*Material for this exercise*:
◇ ◇ ◇

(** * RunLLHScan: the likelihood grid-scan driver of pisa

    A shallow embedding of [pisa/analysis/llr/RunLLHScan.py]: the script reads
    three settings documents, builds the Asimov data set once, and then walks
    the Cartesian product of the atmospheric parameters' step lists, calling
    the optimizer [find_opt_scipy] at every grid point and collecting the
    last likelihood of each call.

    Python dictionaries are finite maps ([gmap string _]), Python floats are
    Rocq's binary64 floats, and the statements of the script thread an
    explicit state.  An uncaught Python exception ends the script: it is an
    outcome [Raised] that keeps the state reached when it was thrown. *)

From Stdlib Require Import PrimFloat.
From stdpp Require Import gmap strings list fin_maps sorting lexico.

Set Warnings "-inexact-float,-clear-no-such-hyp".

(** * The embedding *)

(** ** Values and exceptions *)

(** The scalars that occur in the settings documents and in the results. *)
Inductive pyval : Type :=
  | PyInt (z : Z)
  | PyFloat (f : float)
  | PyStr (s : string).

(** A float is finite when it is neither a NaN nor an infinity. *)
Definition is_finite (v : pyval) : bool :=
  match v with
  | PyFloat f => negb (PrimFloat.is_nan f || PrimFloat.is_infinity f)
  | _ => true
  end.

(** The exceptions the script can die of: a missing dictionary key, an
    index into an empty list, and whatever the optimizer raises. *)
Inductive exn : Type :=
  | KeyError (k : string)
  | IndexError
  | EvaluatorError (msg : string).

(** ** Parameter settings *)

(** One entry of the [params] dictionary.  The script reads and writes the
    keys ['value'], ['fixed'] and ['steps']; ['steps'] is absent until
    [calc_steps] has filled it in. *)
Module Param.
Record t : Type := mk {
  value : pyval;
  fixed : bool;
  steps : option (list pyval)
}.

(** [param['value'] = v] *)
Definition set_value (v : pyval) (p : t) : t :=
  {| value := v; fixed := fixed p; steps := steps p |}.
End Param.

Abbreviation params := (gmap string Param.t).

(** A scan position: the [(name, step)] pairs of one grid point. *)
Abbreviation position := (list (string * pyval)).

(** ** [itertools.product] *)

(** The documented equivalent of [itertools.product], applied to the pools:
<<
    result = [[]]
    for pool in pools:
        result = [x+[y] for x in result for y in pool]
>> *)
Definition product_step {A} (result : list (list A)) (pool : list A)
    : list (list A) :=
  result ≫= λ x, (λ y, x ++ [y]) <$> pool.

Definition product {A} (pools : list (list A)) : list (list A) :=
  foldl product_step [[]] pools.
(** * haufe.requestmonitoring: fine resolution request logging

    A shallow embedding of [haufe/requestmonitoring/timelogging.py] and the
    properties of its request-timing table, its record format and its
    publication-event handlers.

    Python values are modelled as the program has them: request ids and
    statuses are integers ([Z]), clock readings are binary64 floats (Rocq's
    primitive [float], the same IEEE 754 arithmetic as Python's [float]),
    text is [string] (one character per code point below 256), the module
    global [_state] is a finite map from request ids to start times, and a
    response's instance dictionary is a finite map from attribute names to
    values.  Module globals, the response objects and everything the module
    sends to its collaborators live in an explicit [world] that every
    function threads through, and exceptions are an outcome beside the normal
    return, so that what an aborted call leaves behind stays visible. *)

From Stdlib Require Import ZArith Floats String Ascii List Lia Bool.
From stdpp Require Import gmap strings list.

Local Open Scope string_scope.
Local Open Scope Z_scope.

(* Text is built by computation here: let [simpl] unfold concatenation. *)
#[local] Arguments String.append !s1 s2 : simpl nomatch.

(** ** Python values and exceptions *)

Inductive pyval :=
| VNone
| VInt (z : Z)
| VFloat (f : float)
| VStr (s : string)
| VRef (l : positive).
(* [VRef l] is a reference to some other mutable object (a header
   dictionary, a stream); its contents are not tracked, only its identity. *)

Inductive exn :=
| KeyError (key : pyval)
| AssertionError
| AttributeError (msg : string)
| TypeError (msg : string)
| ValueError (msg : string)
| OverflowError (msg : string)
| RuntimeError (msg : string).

◇ ◇ ◇

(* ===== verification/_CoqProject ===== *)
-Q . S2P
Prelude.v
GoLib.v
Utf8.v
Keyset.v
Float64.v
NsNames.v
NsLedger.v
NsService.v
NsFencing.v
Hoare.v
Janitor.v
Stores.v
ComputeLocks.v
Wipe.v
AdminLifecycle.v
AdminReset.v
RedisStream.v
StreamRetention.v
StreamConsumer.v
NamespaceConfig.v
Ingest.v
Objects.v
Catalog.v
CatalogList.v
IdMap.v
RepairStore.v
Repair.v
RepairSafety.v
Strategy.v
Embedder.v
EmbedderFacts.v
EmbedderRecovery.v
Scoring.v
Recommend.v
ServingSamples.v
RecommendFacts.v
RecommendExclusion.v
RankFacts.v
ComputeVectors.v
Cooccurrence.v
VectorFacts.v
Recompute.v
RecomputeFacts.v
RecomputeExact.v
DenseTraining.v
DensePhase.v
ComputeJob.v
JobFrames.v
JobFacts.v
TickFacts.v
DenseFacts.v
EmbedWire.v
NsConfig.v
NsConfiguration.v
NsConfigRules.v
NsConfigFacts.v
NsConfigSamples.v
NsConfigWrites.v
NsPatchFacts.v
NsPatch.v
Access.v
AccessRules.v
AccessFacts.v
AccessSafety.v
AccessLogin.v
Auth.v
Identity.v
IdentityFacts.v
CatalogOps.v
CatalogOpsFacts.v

◇ ◇ ◇

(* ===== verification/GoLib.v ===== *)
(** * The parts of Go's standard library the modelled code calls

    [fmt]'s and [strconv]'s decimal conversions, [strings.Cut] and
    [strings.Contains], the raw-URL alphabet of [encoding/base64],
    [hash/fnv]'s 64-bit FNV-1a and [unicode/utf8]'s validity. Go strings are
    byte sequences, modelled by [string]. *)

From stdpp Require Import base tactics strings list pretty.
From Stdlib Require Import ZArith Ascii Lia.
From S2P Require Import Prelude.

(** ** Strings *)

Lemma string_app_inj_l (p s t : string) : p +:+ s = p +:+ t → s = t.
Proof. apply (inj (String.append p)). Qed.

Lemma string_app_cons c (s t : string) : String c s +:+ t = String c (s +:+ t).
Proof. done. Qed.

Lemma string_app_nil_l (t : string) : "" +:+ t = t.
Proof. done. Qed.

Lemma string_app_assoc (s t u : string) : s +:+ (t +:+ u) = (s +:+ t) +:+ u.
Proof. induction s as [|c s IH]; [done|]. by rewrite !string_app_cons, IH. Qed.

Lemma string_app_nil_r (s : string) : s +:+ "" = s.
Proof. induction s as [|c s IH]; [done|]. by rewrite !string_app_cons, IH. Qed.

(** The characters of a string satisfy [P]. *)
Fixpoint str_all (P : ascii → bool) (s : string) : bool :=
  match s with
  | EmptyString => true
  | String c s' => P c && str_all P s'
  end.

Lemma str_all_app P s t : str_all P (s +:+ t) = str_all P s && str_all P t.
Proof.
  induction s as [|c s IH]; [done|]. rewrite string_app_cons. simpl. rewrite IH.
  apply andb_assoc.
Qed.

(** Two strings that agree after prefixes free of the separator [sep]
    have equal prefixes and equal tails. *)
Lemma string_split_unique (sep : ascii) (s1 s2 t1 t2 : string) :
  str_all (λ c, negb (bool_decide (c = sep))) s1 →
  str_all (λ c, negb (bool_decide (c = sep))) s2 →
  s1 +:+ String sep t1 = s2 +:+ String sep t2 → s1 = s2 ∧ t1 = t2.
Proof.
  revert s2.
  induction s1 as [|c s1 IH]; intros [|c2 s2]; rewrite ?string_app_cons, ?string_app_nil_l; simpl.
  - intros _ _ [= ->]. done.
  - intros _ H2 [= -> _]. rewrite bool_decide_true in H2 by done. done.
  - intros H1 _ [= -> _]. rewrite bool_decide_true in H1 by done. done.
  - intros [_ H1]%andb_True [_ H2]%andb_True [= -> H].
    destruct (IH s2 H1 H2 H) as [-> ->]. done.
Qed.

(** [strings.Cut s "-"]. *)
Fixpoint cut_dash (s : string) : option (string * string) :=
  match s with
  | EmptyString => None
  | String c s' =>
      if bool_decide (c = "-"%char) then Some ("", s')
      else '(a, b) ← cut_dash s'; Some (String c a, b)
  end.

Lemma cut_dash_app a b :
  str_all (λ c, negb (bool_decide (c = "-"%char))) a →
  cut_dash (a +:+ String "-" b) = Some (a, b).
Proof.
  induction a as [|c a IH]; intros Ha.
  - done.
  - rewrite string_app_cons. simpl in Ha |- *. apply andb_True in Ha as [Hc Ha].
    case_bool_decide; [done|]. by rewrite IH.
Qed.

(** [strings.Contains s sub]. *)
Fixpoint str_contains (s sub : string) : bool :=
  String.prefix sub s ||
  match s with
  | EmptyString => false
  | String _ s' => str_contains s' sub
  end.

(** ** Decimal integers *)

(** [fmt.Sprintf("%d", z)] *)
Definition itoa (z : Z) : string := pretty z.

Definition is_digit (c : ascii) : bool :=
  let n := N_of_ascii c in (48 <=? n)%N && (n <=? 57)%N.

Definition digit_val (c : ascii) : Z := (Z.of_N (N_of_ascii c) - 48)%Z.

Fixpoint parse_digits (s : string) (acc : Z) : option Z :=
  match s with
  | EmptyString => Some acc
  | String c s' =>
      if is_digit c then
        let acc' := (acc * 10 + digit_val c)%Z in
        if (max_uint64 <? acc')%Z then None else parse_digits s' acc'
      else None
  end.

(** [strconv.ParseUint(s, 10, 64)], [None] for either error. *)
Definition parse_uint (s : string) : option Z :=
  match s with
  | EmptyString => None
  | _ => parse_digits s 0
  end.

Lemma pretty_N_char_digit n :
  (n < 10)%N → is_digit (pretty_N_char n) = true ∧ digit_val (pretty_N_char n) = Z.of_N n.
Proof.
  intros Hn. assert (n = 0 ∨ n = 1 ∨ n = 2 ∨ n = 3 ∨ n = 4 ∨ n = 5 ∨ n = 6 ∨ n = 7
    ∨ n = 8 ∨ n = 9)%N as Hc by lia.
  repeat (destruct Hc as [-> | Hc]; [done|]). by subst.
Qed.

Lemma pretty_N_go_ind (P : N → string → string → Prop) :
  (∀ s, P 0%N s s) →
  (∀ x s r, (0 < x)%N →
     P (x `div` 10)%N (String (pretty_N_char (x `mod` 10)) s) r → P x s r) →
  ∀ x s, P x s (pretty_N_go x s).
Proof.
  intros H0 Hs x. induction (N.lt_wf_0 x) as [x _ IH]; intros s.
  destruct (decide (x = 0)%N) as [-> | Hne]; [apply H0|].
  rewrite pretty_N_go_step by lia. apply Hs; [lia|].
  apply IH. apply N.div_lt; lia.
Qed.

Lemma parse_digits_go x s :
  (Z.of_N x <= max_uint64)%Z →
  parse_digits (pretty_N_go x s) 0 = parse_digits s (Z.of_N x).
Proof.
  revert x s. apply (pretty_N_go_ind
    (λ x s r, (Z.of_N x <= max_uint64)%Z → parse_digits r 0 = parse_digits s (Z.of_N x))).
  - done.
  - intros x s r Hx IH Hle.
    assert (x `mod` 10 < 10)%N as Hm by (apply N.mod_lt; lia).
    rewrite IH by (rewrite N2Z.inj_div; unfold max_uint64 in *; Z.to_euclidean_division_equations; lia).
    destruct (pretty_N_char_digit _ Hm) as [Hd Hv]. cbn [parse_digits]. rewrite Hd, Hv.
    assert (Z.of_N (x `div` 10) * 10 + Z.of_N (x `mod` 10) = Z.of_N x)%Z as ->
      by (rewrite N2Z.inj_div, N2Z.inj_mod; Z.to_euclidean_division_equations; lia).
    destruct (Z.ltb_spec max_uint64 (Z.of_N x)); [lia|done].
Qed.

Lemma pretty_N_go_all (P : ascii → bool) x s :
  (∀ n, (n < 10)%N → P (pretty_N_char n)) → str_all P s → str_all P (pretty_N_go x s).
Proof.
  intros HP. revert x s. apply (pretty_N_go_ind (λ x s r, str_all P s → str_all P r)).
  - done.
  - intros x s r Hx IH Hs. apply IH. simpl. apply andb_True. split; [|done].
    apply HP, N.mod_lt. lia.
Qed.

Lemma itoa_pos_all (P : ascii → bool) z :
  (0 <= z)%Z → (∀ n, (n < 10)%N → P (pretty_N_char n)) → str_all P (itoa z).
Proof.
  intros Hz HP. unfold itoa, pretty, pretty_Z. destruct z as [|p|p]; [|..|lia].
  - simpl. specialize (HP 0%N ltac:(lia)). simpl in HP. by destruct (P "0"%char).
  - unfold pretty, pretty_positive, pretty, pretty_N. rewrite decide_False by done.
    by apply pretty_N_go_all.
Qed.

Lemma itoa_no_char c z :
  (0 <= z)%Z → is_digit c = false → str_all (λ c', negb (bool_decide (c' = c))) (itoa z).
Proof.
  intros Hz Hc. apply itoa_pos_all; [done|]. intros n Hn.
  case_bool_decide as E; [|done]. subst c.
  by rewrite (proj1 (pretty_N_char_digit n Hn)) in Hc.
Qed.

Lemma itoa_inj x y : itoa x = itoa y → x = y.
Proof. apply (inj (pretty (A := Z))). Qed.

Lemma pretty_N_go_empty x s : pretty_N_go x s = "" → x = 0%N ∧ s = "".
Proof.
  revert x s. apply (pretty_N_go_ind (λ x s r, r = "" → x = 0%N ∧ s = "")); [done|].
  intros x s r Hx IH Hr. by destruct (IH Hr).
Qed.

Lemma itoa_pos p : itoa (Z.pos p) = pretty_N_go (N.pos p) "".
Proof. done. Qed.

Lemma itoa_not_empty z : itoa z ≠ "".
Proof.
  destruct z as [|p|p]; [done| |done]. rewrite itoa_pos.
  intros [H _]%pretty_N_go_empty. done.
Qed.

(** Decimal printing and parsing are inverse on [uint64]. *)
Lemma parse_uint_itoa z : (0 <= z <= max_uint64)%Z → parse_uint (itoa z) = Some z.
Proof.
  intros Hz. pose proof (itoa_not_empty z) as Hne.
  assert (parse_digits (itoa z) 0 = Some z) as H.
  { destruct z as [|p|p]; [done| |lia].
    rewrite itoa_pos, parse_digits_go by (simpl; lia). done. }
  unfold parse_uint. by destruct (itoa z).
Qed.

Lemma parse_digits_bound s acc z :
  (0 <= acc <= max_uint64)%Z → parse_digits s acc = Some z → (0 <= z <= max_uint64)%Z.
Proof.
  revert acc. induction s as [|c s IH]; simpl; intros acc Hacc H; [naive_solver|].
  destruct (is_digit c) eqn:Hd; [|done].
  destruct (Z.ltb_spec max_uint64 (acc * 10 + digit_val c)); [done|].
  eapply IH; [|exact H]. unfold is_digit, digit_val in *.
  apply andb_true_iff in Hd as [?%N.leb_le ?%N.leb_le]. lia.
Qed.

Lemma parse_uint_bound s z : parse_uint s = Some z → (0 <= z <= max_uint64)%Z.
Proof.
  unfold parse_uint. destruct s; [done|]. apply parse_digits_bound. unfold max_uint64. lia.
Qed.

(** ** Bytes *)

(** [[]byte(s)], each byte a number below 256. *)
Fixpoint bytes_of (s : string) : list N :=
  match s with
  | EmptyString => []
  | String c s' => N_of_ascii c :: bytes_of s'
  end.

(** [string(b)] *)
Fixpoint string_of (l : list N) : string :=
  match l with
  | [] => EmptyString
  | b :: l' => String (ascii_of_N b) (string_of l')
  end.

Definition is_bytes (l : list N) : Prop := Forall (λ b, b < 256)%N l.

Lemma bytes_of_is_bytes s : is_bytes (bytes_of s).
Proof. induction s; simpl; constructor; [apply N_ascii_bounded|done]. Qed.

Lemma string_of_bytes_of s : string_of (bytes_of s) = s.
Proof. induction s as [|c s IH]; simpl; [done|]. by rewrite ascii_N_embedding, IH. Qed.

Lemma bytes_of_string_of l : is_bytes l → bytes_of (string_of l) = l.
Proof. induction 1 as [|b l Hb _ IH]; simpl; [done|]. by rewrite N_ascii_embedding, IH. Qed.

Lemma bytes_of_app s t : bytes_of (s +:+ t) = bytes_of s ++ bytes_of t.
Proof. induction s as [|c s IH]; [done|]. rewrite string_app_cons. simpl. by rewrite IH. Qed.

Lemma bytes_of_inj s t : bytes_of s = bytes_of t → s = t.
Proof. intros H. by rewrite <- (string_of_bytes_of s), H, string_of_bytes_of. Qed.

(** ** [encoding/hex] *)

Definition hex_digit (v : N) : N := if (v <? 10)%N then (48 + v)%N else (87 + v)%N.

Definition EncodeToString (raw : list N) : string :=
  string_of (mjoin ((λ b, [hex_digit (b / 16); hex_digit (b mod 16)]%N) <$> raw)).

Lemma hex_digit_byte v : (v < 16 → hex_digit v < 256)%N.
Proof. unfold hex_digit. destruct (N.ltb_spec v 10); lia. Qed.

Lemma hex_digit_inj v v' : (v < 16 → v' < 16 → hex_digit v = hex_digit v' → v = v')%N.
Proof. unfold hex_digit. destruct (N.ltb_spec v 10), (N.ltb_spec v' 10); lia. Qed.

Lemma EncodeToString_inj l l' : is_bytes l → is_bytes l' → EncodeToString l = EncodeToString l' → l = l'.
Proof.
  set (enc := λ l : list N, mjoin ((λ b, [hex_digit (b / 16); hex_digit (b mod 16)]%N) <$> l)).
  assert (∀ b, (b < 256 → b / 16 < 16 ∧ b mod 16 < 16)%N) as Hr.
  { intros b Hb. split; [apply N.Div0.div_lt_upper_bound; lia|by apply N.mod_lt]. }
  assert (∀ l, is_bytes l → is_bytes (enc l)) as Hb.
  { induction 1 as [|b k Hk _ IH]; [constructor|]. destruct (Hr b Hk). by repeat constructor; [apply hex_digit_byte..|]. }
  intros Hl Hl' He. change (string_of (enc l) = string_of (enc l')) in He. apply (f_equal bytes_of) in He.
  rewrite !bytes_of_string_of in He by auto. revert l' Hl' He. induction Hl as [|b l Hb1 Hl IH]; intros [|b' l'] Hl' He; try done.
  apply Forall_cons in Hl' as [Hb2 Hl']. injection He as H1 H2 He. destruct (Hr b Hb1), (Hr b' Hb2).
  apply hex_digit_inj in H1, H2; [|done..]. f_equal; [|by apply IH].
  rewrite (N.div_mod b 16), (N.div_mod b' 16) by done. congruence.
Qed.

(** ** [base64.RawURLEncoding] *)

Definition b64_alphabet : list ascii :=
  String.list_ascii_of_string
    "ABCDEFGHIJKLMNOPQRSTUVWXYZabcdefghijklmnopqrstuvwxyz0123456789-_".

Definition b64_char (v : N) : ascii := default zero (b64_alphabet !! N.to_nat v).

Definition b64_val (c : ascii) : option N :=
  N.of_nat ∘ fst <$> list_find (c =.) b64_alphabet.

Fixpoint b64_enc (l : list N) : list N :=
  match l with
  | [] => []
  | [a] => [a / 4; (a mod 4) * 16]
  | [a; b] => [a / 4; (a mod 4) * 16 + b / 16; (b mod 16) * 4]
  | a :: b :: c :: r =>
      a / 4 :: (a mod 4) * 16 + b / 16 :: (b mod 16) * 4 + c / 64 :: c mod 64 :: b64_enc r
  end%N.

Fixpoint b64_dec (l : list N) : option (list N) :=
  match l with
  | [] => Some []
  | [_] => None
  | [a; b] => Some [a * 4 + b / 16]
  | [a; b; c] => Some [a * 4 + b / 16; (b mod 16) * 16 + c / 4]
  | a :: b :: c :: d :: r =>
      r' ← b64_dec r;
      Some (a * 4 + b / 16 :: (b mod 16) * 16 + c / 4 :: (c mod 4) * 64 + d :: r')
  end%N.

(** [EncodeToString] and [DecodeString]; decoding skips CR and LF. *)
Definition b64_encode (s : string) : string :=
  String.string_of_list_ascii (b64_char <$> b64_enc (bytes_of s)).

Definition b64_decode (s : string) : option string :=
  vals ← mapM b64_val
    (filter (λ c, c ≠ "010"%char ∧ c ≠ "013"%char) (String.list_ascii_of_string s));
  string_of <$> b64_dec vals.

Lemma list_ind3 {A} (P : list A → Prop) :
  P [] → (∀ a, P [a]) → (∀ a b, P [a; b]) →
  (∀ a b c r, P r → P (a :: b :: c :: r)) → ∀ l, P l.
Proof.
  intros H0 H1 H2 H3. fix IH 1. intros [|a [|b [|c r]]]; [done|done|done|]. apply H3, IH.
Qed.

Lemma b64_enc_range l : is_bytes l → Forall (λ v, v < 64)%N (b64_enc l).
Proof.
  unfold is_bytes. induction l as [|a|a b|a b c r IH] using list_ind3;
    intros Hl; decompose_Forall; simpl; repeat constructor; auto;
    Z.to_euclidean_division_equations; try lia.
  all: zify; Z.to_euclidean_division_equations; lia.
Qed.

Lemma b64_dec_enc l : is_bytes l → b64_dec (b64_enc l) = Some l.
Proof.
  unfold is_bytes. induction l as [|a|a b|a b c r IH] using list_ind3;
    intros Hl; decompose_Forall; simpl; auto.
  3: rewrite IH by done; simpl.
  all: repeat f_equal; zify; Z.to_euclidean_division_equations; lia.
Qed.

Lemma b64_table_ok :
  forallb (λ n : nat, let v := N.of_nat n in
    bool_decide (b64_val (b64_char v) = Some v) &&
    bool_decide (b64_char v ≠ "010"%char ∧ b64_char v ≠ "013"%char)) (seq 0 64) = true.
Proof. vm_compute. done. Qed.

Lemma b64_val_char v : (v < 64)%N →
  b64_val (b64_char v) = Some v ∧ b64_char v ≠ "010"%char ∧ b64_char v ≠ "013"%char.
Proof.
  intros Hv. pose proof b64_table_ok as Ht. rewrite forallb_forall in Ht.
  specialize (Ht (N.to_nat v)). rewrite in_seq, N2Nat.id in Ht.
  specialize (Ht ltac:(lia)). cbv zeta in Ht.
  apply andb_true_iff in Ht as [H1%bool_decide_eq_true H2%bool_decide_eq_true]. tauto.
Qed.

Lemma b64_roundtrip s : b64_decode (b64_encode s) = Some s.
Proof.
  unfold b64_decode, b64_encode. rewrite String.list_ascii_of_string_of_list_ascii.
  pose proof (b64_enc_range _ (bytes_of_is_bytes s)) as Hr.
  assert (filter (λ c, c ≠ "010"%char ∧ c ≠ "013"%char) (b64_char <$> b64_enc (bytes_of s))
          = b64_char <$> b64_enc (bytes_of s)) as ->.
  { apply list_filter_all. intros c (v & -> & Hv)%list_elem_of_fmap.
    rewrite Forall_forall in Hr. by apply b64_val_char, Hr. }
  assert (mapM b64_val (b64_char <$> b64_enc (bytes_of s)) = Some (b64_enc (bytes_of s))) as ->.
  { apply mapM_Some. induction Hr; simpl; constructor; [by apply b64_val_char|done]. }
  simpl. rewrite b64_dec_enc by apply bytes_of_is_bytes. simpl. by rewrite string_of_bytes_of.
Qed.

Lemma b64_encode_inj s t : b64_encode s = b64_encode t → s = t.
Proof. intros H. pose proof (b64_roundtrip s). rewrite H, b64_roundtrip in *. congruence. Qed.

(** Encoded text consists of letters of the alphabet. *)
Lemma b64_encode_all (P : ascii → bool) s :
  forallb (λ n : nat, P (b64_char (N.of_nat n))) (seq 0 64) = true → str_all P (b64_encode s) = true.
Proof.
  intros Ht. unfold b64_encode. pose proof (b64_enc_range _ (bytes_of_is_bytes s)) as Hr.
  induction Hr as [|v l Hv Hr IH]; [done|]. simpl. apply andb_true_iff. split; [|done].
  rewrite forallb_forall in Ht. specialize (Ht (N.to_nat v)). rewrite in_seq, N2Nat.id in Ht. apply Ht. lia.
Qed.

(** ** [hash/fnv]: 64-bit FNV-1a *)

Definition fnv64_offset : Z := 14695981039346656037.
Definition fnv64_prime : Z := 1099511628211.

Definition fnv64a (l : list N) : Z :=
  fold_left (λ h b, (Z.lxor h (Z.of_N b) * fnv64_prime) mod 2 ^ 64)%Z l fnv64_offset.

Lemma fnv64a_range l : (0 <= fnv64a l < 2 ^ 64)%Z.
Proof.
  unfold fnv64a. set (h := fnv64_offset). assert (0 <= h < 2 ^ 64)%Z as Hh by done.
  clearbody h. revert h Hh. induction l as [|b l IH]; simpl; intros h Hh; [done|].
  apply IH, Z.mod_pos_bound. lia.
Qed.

◇ ◇ ◇

*Assigned task*: Find all the lines with "Scope" in the data and copy them.

*Result below*:
Local Open Scope string_scope.
Local Open Scope Z_scope.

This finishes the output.